* Task item *
Could you print, exactly as they stand, the lines from the one holding "(** src/gateserver/UserSession.h: what" to the end of the data below, and nothing more?

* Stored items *
____
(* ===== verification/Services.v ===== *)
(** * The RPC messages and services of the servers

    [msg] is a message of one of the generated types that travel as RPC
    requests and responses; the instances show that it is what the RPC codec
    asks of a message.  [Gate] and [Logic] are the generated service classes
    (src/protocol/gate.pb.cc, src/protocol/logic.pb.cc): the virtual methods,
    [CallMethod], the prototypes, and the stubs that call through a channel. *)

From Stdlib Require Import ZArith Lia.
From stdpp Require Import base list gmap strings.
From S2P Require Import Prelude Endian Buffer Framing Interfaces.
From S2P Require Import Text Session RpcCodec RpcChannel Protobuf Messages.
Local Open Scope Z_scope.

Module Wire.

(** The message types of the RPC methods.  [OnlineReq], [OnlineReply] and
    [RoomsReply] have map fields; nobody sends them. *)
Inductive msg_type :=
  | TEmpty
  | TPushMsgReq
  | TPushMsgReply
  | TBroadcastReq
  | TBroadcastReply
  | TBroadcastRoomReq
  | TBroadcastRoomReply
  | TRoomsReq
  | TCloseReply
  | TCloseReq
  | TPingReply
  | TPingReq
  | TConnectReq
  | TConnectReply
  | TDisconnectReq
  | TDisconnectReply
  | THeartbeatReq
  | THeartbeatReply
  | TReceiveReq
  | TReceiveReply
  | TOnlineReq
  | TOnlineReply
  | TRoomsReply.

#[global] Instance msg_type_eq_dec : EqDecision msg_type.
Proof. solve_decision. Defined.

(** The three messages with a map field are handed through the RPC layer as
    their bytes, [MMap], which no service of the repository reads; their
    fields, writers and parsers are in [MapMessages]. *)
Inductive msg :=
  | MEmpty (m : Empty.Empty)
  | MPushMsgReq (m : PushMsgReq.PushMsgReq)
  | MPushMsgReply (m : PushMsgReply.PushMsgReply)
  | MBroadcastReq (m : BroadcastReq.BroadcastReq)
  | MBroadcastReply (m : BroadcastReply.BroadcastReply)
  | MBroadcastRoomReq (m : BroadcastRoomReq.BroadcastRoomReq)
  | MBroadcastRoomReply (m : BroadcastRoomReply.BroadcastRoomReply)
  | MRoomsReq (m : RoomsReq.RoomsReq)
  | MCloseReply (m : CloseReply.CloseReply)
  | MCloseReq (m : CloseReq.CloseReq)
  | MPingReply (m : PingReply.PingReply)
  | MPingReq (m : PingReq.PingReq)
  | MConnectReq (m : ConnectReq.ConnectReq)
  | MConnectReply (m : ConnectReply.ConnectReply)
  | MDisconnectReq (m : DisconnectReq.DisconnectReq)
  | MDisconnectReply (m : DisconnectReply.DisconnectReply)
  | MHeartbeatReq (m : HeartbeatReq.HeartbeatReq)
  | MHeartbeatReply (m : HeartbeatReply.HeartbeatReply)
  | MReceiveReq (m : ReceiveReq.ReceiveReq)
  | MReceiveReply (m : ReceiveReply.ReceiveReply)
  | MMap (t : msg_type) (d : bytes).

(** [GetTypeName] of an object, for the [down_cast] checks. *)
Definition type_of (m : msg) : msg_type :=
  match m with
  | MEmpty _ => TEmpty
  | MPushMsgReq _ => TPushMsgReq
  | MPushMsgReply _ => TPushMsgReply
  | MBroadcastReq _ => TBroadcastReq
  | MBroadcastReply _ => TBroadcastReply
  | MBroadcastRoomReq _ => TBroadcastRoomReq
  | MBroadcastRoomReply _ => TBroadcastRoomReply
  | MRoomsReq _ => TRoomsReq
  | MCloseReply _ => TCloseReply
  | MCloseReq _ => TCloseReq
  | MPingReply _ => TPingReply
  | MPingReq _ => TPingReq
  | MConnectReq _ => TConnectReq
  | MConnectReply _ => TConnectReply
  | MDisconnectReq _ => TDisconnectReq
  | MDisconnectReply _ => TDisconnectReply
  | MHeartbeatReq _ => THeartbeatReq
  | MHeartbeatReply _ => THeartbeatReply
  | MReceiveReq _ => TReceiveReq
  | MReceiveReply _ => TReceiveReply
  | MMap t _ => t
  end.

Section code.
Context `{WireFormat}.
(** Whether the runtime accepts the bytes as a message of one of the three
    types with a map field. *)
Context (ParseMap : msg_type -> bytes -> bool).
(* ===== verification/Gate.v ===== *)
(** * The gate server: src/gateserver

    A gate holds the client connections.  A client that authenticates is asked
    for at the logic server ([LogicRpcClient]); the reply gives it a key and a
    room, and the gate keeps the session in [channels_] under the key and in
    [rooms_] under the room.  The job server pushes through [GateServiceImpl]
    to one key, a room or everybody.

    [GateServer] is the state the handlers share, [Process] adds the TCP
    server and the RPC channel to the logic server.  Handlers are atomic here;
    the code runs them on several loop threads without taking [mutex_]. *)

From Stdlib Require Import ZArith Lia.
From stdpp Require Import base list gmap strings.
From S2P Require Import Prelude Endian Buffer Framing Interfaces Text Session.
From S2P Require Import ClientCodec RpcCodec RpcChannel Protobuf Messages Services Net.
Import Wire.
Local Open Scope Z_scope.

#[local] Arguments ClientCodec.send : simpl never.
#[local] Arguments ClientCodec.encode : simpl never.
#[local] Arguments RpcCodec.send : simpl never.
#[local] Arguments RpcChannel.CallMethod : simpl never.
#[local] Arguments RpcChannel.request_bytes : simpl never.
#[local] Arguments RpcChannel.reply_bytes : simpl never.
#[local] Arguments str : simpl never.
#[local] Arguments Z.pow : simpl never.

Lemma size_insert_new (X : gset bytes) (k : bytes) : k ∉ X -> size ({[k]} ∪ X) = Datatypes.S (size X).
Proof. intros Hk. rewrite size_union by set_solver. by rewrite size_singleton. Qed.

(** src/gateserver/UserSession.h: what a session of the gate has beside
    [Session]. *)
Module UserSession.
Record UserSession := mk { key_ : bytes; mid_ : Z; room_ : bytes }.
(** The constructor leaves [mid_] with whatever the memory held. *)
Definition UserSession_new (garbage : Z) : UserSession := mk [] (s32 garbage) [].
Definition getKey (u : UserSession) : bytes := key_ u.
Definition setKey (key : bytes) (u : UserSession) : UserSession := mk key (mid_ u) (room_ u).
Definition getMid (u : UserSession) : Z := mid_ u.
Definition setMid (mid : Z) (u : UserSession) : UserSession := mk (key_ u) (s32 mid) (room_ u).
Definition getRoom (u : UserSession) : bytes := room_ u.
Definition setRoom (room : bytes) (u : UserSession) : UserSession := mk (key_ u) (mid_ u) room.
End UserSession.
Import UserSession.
____
* Task output *
(** src/gateserver/UserSession.h: what a session of the gate has beside
    [Session]. *)
Module UserSession.
Record UserSession := mk { key_ : bytes; mid_ : Z; room_ : bytes }.
(** The constructor leaves [mid_] with whatever the memory held. *)
Definition UserSession_new (garbage : Z) : UserSession := mk [] (s32 garbage) [].
Definition getKey (u : UserSession) : bytes := key_ u.
Definition setKey (key : bytes) (u : UserSession) : UserSession := mk key (mid_ u) (room_ u).
Definition getMid (u : UserSession) : Z := mid_ u.
Definition setMid (mid : Z) (u : UserSession) : UserSession := mk (key_ u) (s32 mid) (room_ u).
Definition getRoom (u : UserSession) : bytes := room_ u.
Definition setRoom (room : bytes) (u : UserSession) : UserSession := mk (key_ u) (mid_ u) room.
End UserSession.
Import UserSession.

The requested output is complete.